Below, the work to DC-DC transducer 100 describes in more detail.

Fig. 5 is the oscillogram of the detailed operation of expression DC-DC transducer 100, amplifies near the moment t11～t12 to Fig. 4.Each waveform is electric current I load, sawtooth voltage Vslp, square-wave signal Vrec, comparison signal Vcmp, pwm signal Vpwmp, Vpwmn, electric current I L, read-out voltage Vsens, boost signal Vp, error voltage Verr and voltage Vsub in order from the top.

Because for the work before the moment t11, with Fig. 2 and Fig. 3 be same, so omit explanation.

At moment t11, it is big that load current Iload becomes sharp.Then, when when moment t12 boost signal Vp rises, as described above, error signal Verr is boosted.Thereafter, when when moment t13 square-wave signal Vrec descends, with its synchronously, pwm signal generating unit 31 is set at low level with pwm signal Vpwmp, Vpwmn.Thus, transistor Qp1 conducting, after moment t13, the electric current I L that flows through among the inductor Lout increases, and read-out voltage V sens reduces.

Though when read-out voltage Vsens reduced, voltage Vsub rose, because error voltage Verr is boosted, so voltage Vsub can not arrive error voltage Verr immediately.Thus, comparison signal Vcmp is a high level with keeping intact, and pwm signal Vpwmp, Vpwmn are low level with keeping intact soon.When pwm signal Vpwmp, Vpwmn were low level, transistor Qp1 was conducting with keeping intact, and the electric current I L that flows through among the coil Lout constantly increases.Thus, output voltage V out can reset into t11 value in the past constantly at short notice.

In addition, under the situation that near the load Rload moment t21～t22 sharply diminishes, operation principle also is same, omits detailed explanation.

Like this, in the first embodiment, make under the situation that output voltage V out changes significantly in the change because of load Rload, this variation is detected, Verr adjusts to error voltage.That is, when output voltage V out sharply reduced, Verr boosted to error voltage, when output voltage V out sharply increases, error voltage Verr was carried out step-down.Therefore, can suppress overshoot (overshoot) and make output voltage V out promptly reset into load Rload change desirable value before, as a result of, can stably provide output voltage load.

(second execution mode)

In second execution mode, error voltage adjustment part 5 is also controlled pwm signal Vpwmp, Vpwmn.

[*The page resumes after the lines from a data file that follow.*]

Lemma eor_fields rest :
  u32le (eor ++ rest) 0 = Some EOCD_SIG
  ∧ u32le (eor ++ rest) 12 = Some (Z.of_nat (length cd)) ∧ u32le (eor ++ rest) 16 = Some (locals_len ms).
Proof.
  destruct Hok as [_ _ _ Hl Hcd Hf _ _ _]. pose proof (locals_len_nonneg ms).
  unfold MAX_CENTRAL_DIRECTORY_SIZE, ZIP64_SENTINEL in *. fold cd in Hcd.
  unfold eor, end_record. rewrite <- !app_assoc.
  repeat split; skip_to; apply u32le_here; change (2 ^ 32) with 4294967296; unfold EOCD_SIG; lia.
Qed.

(** The tail that is scanned ends with the whole end record. *)
Lemma tail_read : ∃ x,
  read_at file (Z.of_nat (length file) - Z.min (Z.of_nat (length file)) (22 + 0xFFFF))
    (Z.min (Z.of_nat (length file)) (22 + 0xFFFF)) = Some (x ++ eor).
Proof.
  pose proof (ao_size _ _ _ _ _ Hok) as Hs. pose proof (ao_comment _ _ _ _ _ Hok) as Hc. fold file in Hs.
  pose proof length_eor as HE. change (2 ^ 16) with 65536 in Hc.
  set (n := (length file - Z.to_nat (Z.min (Z.of_nat (length file)) (22 + 0xFFFF)))%nat).
  assert (HL : length file = (length (prefix ++ locals ++ cd) + length eor)%nat)
    by (rewrite file_eq, length_app; done).
  exists (drop n (prefix ++ locals ++ cd)).
  rewrite <- (take_drop n file) at 1. rewrite <- (app_nil_r (drop n file)).
  rewrite (read_at_app (take n file) (drop n file) []).
  - rewrite file_eq, drop_app_le by lia. done.
  - rewrite length_take. lia.
  - rewrite length_drop. lia.
  - by rewrite app_nil_r, take_drop.
Qed.
(** The parent's coordinates win over the reference's once it is read; an
    unreadable parent is recorded. *)
Definition inherit_from (pom_path : string) (project parent : XNode) (parsed : option RawEffective) : Inherited :=
  match parsed with
  | Some p => mkInherited (re_props p) (re_managed p) (re_dependencies p)
                (Some (re_group p)) (Some (re_version p)) (re_degraded p)
  | None =>
      let child := default "" (or_else (child_text project "artifactId") (file_name pom_path)) in
      let coord := coord_str (default "?" (child_text parent "groupId"))
                     (default "?" (child_text parent "artifactId")) (default "?" (child_text parent "version")) in
      mkInherited ∅ ∅ [] (child_text parent "groupId") (child_text parent "version")
        [child +:+ ": parent " +:+ coord +:+ " unreadable"]
  end.

(** Where the parent of a POM is looked for: inside the project for a
    project-local POM, else in the cache, by coordinates; with the project
    root to go on with. *)
Definition parent_location (pom_path : string) (project_root : option string) (parent : XNode) :
    option (string * option string) :=
  let rel_path := default "../pom.xml" (child_text parent "relativePath") in
  match project_root ≫= project_local_parent pom_path rel_path with
  | Some local => Some (local, project_root)
  | None =>
      g ← child_text parent "groupId"; a ← child_text parent "artifactId"; v ← child_text parent "version";
      (λ p, (p, None)) <$> locate_pom g a v
  end.

Definition read_project (pom_path : string) : option XNode :=
  match pom_len pom_path with
  | None => None
  | Some len =>
      if MAX_POM_BYTES <? len then None
      else text ← pom_read pom_path; doc ← parse_xml text; find_in_document "project" doc
  end.

Fixpoint parse_effective_pom_raw (levels : nat) (pom_path : string) (project_root : option string) :
    option RawEffective :=
  match levels with
  | O => None
  | S l =>
      project ← read_project pom_path;
      let inh := match find_child "parent" project with
                 | None => no_parent
                 | Some parent =>
                     inherit_from pom_path project parent
                       (match parent_location pom_path project_root parent with
                        | Some (p, root) => parse_effective_pom_raw l p root
                        | None => None
                        end)
                 end in
      Some (parse_effective_pom_raw_from_doc (λ p, parse_effective_pom_raw l p None) project inh)
  end.

(** [chain_depth] 0 leaves [MAX_DEPTH + 1] levels. *)
Definition parse_effective_pom (pom_path : string) (project_root : option string) : option EffectivePom :=
  (λ r, mkEffectivePom (re_dependencies r) (re_modules r) (re_degraded r))
    <$> parse_effective_pom_raw (S MAX_DEPTH) pom_path project_root.

(** ** The Java release *)

Definition parse_release_level (s : string) : option Z :=
  let s := trim s in
  if bool_decide (s = "") || contains_str "${" s then None
  else match strip_prefix "1." s with
       | Some rest => parse_uint 32 rest
       | None => parse_uint 32 s
       end.
Definition release_from_props (props : gmap string string) : option Z :=
  head (omap (λ key, props !! key ≫= λ raw, parse_release_level (substitute raw props))
          ["maven.compiler.release"; "maven.compiler.source"; "java.version"]).
Definition maven_like_compiler_release (root : string) : option Z :=
  raw ← parse_effective_pom_raw (S MAX_DEPTH) (path_join root "pom.xml") (Some root);
  release_from_props (re_props raw).

End Pom.

(** ** Lexical normalization *)

Definition normal_part (c : string) : Prop := plain_part c ∧ c ≠ "..".

Lemma normalize_parts cs : ∀ pre ns out, Forall plain_part cs → Forall normal_part ns →
  normalize_go cs (pre ++ ns) (length ns) = Some out →
  ∃ ns', out = pre ++ ns' ∧ Forall normal_part ns'.
Proof.
  induction cs as [|c cs IH]; intros pre ns out Hcs Hns; cbn [normalize_go].
  { intros [= <-]. by exists ns. }
  inversion Hcs as [|? ? Hc Hcs']; subst.
  rewrite (bool_decide_eq_false_2 (c = "/")) by by apply plain_not_root.
  rewrite (bool_decide_eq_false_2 (c = ".")) by apply Hc.
  case_bool_decide as Hd.
  - destruct (rev ns) as [|x r] eqn:Er.
    { apply (f_equal (@rev _)) in Er. rewrite rev_involutive in Er. by subst ns. }
    apply (f_equal (@rev _)) in Er. rewrite rev_involutive in Er. cbn in Er. subst ns.
    rewrite length_app, Nat.add_1_r. rewrite app_assoc, removelast_last.
    apply Forall_app in Hns as [Hns _]. by apply IH.
  - rewrite <- app_assoc. replace (S (length ns)) with (length (ns ++ [c])) by (rewrite length_app; cbn; lia).
    apply IH; [done|]. apply Forall_app. split; [done|constructor; [done|constructor]].
Qed.

(** A normalized path has an optional root and normal components only. *)
Lemma lexical_normalize_components p q : lexical_normalize p = Some q →
  ∃ ns, Forall normal_part ns ∧ (path_components q = ns ∨ path_components q = "/" :: ns).
Proof.
  unfold lexical_normalize. intros Hq. apply fmap_Some in Hq as (out & Hg & ->).
  assert (∃ ns, Forall normal_part ns ∧ (out = ns ∨ out = "/" :: ns)) as (ns & Hns & Ho).
  { destruct (components_shape p) as (l & Hl & [E|[E|E]]); rewrite E in Hg.
    - apply (normalize_parts l [] []) in Hg as (ns & -> & Hns); [by eauto|done|constructor].
    - cbn [normalize_go] in Hg. change (bool_decide ("/" = "/")) with true in Hg.
      apply (normalize_parts l ["/"] []) in Hg as (ns & -> & Hns); [by eauto|done|constructor].
    - cbn [normalize_go] in Hg. change (bool_decide ("." = "/")) with false in Hg.
      change (bool_decide ("." = ".")) with true in Hg.
      apply (normalize_parts l [] []) in Hg as (ns & -> & Hns); [by eauto|done|constructor]. }
  exists ns. split; [done|]. rewrite components_render; [done|].
  exists ns. split; [eapply Forall_impl; [exact Hns|by intros ? [? _]]|done].
Qed.

(** ** What a resolution may look at *)

(** [p] is lexically inside [root]: it goes on from the normalized root and
    never climbs. *)
Definition inside (root p : string) : Prop :=
  ∃ r, lexical_normalize root = Some r ∧ path_starts_with p r = true ∧ ".." ∉ path_components p.

Section Confined.
Context `{Locator} `{HashOrder} (fs1 fs2 : PomFs).
(* ===== verification/Degraded.v ===== *)
(** * Unresolved coordinates ([crates/classpath/src/lib.rs], [parse_degraded_entry])

    Resolution records what it could not resolve as text; the
    missing-dependencies request parses the records back and offers to
    download those that are only missing. *)
From Stdlib Require Import Ascii.
From S2P Require Import Prelude RustStd Paths Pom Resolve Repo.

Record DegradedCoordinate := mkDegradedCoordinate {
  dc_group : string; dc_artifact : string; dc_version : option string; dc_reason : option string }.

Definition is_fetchable (d : DegradedCoordinate) : bool :=
  bool_decide (dc_reason d = None) && bool_decide (is_Some (dc_version d)).

Definition is_plain_segment (s : string) : bool := negb (bool_decide (s = "")) && negb (has_white_space s).

(** The coordinate, and the reason in a trailing parenthesis. *)
Definition base_and_reason (entry : string) : option (string * option string) :=
  match strip_suffix ")" entry with
  | Some without_close => '(base, reason) ← rsplit_str " (" without_close; Some (base, Some reason)
  | None => Some (entry, None)
  end.

Definition parse_degraded_entry (entry : string) : option DegradedCoordinate :=
  '(base, reason) ← base_and_reason entry;
  match split_char ":" base with
  | [g; a; v] =>
      if is_plain_segment g && is_plain_segment a && is_plain_segment v
      then Some (mkDegradedCoordinate g a (Some v) reason) else None
  | [g; a] =>
      if bool_decide (is_Some reason) && is_plain_segment g && is_plain_segment a
      then Some (mkDegradedCoordinate g a None reason) else None
  | _ => None
  end.

Definition missing_dependencies (degraded : list string) : list DegradedCoordinate :=
  omap parse_degraded_entry degraded.

(** ** Segments *)

(** A segment that survives the trip. *)
Definition segment_ok (s : string) : Prop := is_plain_segment s = true ∧ contains_char ":" s = false.

Lemma coord_split g a v :
  split_char ":" (coord_str g a v) = split_char ":" g ++ split_char ":" a ++ split_char ":" v.
Proof. unfold coord_str. cbn [String.append]. by rewrite !split_char_sep. Qed.
Lemma coord_split_ok g a v : segment_ok g → segment_ok a → segment_ok v →
  split_char ":" (coord_str g a v) = [g; a; v].
Proof. intros [_ Hg] [_ Ha] [_ Hv]. by rewrite coord_split, !split_char_none. Qed.

Lemma split_one c s x : split_char c s = [x] → s = x.
Proof. intros H. pose proof (join_split c s) as Hj. by rewrite H in Hj. Qed.

(** A string with three segments spells one coordinate. *)
Lemma coord_str_inj g a v g' a' v' :
  split_char ":" (coord_str g a v) = [g'; a'; v'] → g = g' ∧ a = a' ∧ v = v'.
Proof.
  rewrite coord_split. intros H. assert (Hl := f_equal length H). rewrite !length_app in Hl. cbn [length] in Hl.
  assert (Hne : ∀ s, ∃ x xs, split_char ":" s = x :: xs).
  { intros s. pose proof (split_char_ne ":" s). destruct (split_char ":" s); [done|eauto]. }
  destruct (Hne g) as (x & xs & Eg), (Hne a) as (y & ys & Ea), (Hne v) as (z & zs & Ev).
  rewrite Eg, Ea, Ev in H, Hl. cbn [length] in Hl.
  destruct xs; [|cbn in Hl; lia]. destruct ys; [|cbn in Hl; lia]. destruct zs; [|cbn in Hl; lia].
  injection H as -> -> ->. split_and!; eapply split_one; eassumption.
Qed.

Lemma plain_no_space s : is_plain_segment s = true → contains_char " " s = false.
Proof.
  intros [_ H]%andb_true_iff. apply negb_true_iff in H. unfold has_white_space in H.
  assert (Hsp : contains_str " " s = false).
  { destruct (contains_str " " s) eqn:E; [|done]. rewrite <- H. symmetry. apply existsb_exists.
    exists " ". split; [|done]. apply list_elem_of_In. unfold white_space. cbn. set_solver. }
  clear H. unfold contains_str in Hsp. apply bool_decide_eq_false in Hsp.
  induction s as [|a s IH]; [done|]. cbn [contains_char]. cbn [str_find] in Hsp. unfold starts_with in Hsp.
  cbn [strip_prefix] in Hsp. destruct (Ascii.eqb_spec " " a) as [<-|Hne].
  - exfalso. apply Hsp. rewrite bool_decide_true by done. done.
  - destruct (Ascii.eqb_spec a " "); [congruence|]. apply IH. intros Hx. apply Hsp.
    rewrite bool_decide_false by (by intros [? ?]). by apply fmap_is_Some.
Qed.

(** A fetchable record is a bare coordinate. *)
Lemma fetchable_shape r d : parse_degraded_entry r = Some d → is_fetchable d = true →
  ∃ g a v, d = mkDegradedCoordinate g a (Some v) None ∧ r = coord_str g a v
    ∧ split_char ":" r = [g; a; v] ∧ contains_char " " r = false.
Proof.
  unfold parse_degraded_entry, is_fetchable. intros Hp Hf.
  apply andb_true_iff in Hf as [Hr%bool_decide_eq_true Hv%bool_decide_eq_true].
  unfold base_and_reason in Hp. destruct (strip_suffix ")" r) as [w|] eqn:Es; cbn in Hp.
  - destruct (rsplit_str " (" w) as [[b x]|]; cbn in Hp; [|done].
    destruct (split_char ":" b) as [|g [|a [|v [|]]]]; try done; case_match; try done;
      injection Hp as <-; discriminate.
  - destruct (split_char ":" r) as [|g [|a [|v [|]]]] eqn:Er; try done; case_match; try done;
      injection Hp as <-.
    match goal with H : _ && _ && _ = true |- _ => apply andb_true_iff in H as [[Hg Ha]%andb_true_iff Hvv] end.
    assert (r = coord_str g a v) as ->. { rewrite <- (join_split ":" r), Er. done. }
    exists g, a, v. split_and!; [done..|]. unfold coord_str.
    by rewrite !contains_char_app, !plain_no_space.
Qed.

(** ** The records resolution makes *)

Lemma rsplit_reason base reason : contains_str " (" reason = false →
  rsplit_str " (" (base +:+ " (" +:+ reason) = Some (base, reason).
Proof.
  intros H. rewrite (rsplit_str_app " (" base _ "" reason); [by rewrite str_app_nil_r|].
  cbn. by rewrite rsplit_str_None.
Qed.

(** What a walk over dependencies records about one of them. *)
Lemma expand_records_inv seed deps e : e ∈ (expand seed deps).2 →
  ∃ dep, e = unresolved_version dep ∨ ∃ c, e = classifier_skip dep c.
Proof.
  unfold expand. set (f := λ (st : list Seed * list string) dep, _).
  assert (Hgo : ∀ st, (e ∈ st.2 → ∃ dep, e = unresolved_version dep ∨ ∃ c, e = classifier_skip dep c) →
    e ∈ (fold_left f deps st).2 → ∃ dep, e = unresolved_version dep ∨ ∃ c, e = classifier_skip dep c).
  { induction deps as [|d deps IH]; intros st Hst; cbn [fold_left]; [done|]. apply IH. subst f. cbn beta.
    destruct (edge_dropped seed d); [done|]. unfold seed_of.
    destruct (rd_classifier d) as [c|]; [|destruct (rd_version d)]; cbn [snd]; [|done|];
      intros [?|He%list_elem_of_singleton]%elem_of_app; subst; eauto. }
  apply Hgo. by intros ?%elem_of_nil.
Qed.

Lemma truncated_has_space : contains_char " " truncated_message = true.
Proof. unfold truncated_message. by rewrite contains_char_app. Qed.

Section Missing.
Context `{PomFs} `{Locator} `{HashOrder}.

(** An unreadable parent is all that a POM's own records tell. *)
Lemma raw_degraded levels : ∀ p root raw r, parse_effective_pom_raw levels p root = Some raw →
  r ∈ re_degraded raw → contains_char " " r = true.
Proof.
  induction levels as [|l IH]; intros p root raw r; cbn [parse_effective_pom_raw]; [done|].
  destruct (read_project p) as [project|]; [|done]. cbn [mbind option_bind]. intros [= <-].
  unfold parse_effective_pom_raw_from_doc. cbn [re_degraded].
  destruct (find_child "parent" project) as [parent|]; [|by intros ?%elem_of_nil].
  unfold inherit_from. destruct (parent_location p root parent) as [[q root']|].
  1: destruct (parse_effective_pom_raw l q root') as [raw'|] eqn:E; [by eapply IH|].
  all: cbn [in_degraded]; intros ->%list_elem_of_singleton; rewrite !contains_char_app;
    change (contains_char " " ": parent ") with true; by rewrite orb_true_r.
Qed.

(** The coordinate is not in the local caches: its jar or its POM is not
    there, or the POM cannot be read. *)
Definition not_cached (g a v : string) : Prop :=
  locate_jar g a v = None ∨ ∀ p, locate_pom g a v = Some p → parse_effective_pom p None = None.

Lemma record_fetchable e r : r ∈ records_of e → contains_char " " r = false →
  r = seed_coord e.1 ∧ not_cached (s_group e.1) (s_artifact e.1) (s_version e.1).
Proof.
  unfold records_of, visit, not_cached. destruct (MAX_DEPTH <? e.2)%nat.
  { intros ->%list_elem_of_singleton. rewrite contains_char_app. change (contains_char " " " (max depth exceeded)") with true.
    by rewrite orb_true_r. }
  destruct (locate_jar _ _ _); [|intros ->%list_elem_of_singleton; by auto].
  destruct (locate_pom _ _ _) as [p|]; cbn [mbind option_bind];
    [|intros ->%list_elem_of_singleton; split; [done|by right]].
  destruct (parse_effective_pom p None) as [eff|] eqn:E;
    [|intros ->%list_elem_of_singleton; split; [done|right; by intros ? [= <-]]].
  destruct (expand e.1 (ep_dependencies eff)) as [children records] eqn:Ex. cbn [fst snd].
  intros Hr Hsp; exfalso; apply elem_of_app in Hr as [Hr|Hr].
  - unfold parse_effective_pom in E. apply fmap_Some in E as (raw & E & ->). cbn in Hr.
    by rewrite (raw_degraded _ _ _ _ r E Hr) in Hsp.
  - destruct (expand_records_inv e.1 (ep_dependencies eff) r) as (dep & [->|[c ->]]); [by rewrite Ex| |];
      revert Hsp; unfold unresolved_version, classifier_skip; rewrite !contains_char_app;
      [change (contains_char " " " (unresolved version)") with true
      |change (contains_char " " " (classifier ") with true]; by rewrite ?orb_true_r.
Qed.

(** Only what is really missing is offered for download: when the record of
    a resolution reads back as a fetchable coordinate, that coordinate was
    asked for and its jar or readable POM is in none of the local caches.
    Skipped classifiers, dynamic or unresolved versions, depth and node
    limits and unreadable parents are never fetched. *)
Theorem fetchable_missing seeds r d :
  r ∈ (resolve_transitive seeds).2 → parse_degraded_entry r = Some d → is_fetchable d = true →
  ∃ w v, w ∈ winners seeds ∧ dc_version d = Some v
    ∧ (dc_group d, dc_artifact d, v) = (s_group w.1, s_artifact w.1, s_version w.1)
    ∧ not_cached (dc_group d) (dc_artifact d) v.
Proof.
  intros Hr Hp Hf. destruct (fetchable_shape r d Hp Hf) as (g & a & v & -> & _ & Hs & Hsp).
  rewrite resolve_transitive_eq in Hr. cbn [snd] in Hr. apply elem_of_app in Hr as [Hr|Hr].
  - apply elem_concat_fmap in Hr as (w & Hw & Hr). exists w, v.
    destruct (record_fetchable w r Hr Hsp) as [-> Hn].
    apply coord_str_inj in Hs as (<- & <- & <-). by split_and!.
  - exfalso. revert Hr. case_if; [|by intros ?%elem_of_nil]. intros ->%list_elem_of_singleton.
    by rewrite truncated_has_space in Hsp.
Qed.
End Missing.

(** The records read back as what was recorded: a missing coordinate as
    that coordinate, a declined one with its reason, an unresolved version
    without one. *)
Theorem degraded_roundtrip g a v reason :
  segment_ok g → segment_ok a → segment_ok v → contains_str " (" reason = false →
  (ends_with ")" v = false →
   parse_degraded_entry (coord_str g a v) = Some (mkDegradedCoordinate g a (Some v) None))
  ∧ parse_degraded_entry (coord_str g a v +:+ " (" +:+ reason +:+ ")")
    = Some (mkDegradedCoordinate g a (Some v) (Some reason))
  ∧ parse_degraded_entry (g +:+ ":" +:+ a +:+ " (" +:+ reason +:+ ")")
    = Some (mkDegradedCoordinate g a None (Some reason)).
Proof.
  intros Hg Ha Hv Hr. pose proof (coord_split_ok g a v Hg Ha Hv) as Hs.
  unfold parse_degraded_entry, base_and_reason.
  assert (Hsuf : ∀ b, strip_suffix ")" (b +:+ " (" +:+ reason +:+ ")") = Some (b +:+ " (" +:+ reason)).
  { intros b. rewrite <- !str_app_assoc. apply strip_suffix_app. }
  destruct Hg as [Hg1 Hg], Ha as [Ha1 Ha], Hv as [Hv1 Hv]. split_and!.
  - intros He. destruct (strip_suffix ")" (coord_str g a v)) as [x|] eqn:E.
    + exfalso. apply not_true_iff_false in He. apply He.
      apply (ends_with_char_app ")" (g +:+ ":" +:+ a +:+ ":")); [by intros ->|].
      apply bool_decide_eq_true. rewrite !str_app_assoc. by exists x.
    + cbn [mbind option_bind]. rewrite Hs. by rewrite Hg1, Ha1, Hv1.
  - rewrite Hsuf. cbn [mbind option_bind]. rewrite rsplit_reason by done. cbn [mbind option_bind].
    rewrite Hs. by rewrite Hg1, Ha1, Hv1.
  - replace (g +:+ ":" +:+ a +:+ " (" +:+ reason +:+ ")") with ((g +:+ ":" +:+ a) +:+ " (" +:+ reason +:+ ")")
      by by rewrite !str_app_assoc.
    rewrite Hsuf. cbn [mbind option_bind]. rewrite rsplit_reason by done. cbn [mbind option_bind].
    change (g +:+ ":" +:+ a) with (g +:+ String ":" a). rewrite split_char_sep, !split_char_none by done.
    cbn [app]. by rewrite Hg1, Ha1.
Qed.

(** ** Instances *)

#[local] Existing Instances ex_pom_fs ex_hash ex_locator.
Lemma fetchable_missing_witness : ∃ w v, w ∈ winners ex_seeds ∧ Some "3" = Some v
  ∧ ("c", "c", v) = (s_group w.1, s_artifact w.1, s_version w.1) ∧ not_cached "c" "c" v.
Proof.
  apply (fetchable_missing ex_seeds "c:c:3" (mkDegradedCoordinate "c" "c" (Some "3") None));
    [|vm_compute; reflexivity..].
  apply (list_elem_of_lookup_2 _ 0). vm_compute. reflexivity.
Defined.
Lemma degraded_roundtrip_witness :
  parse_degraded_entry "org.x:lib:1.+ (dynamic version unsupported)"
  = Some (mkDegradedCoordinate "org.x" "lib" (Some "1.+") (Some "dynamic version unsupported")).
Proof. by apply (degraded_roundtrip "org.x" "lib" "1.+" "dynamic version unsupported"). Defined.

Fig. 6 is the circuit diagram of the DC-DC transducer 101 of second execution mode.In Fig. 6,, be that the center describes below with the difference to the identical Reference numeral of component part mark common with Fig. 1.

In Fig. 6, pwm signal generating unit 31 is set PMW signal Vpwmp, Vpwmn according to the boost signal Vp that comparator C up exported of error voltage adjustment part 5.More particularly, when boost signal VP rose, the value of pwm signal generating unit 31 and signal Vrec, Vcmp irrespectively was set at low level with pwm signal Vpwmp, Vpwmn.Thus, transistor Qp1 conducting, the electric current I L that flows through among the inductor Lout increases, and output voltage V out rises.

In addition, pwm signal generating unit 31 is set PMW signal Vpwmp, Vpwmn according to the step-down signal Vm that comparator C dn exported of error voltage adjustment part 5.More particularly, when step-down signal Vm rises, with the value of signal Vrec, Vcmp irrespectively, pwm signal generating unit 31 is set at high level with pwm signal Vpwmp, Vpwmn.Thus, transistor Qn1 conducting, the electric current I L that flows among the inductor Lout reduces, and output voltage V out reduces.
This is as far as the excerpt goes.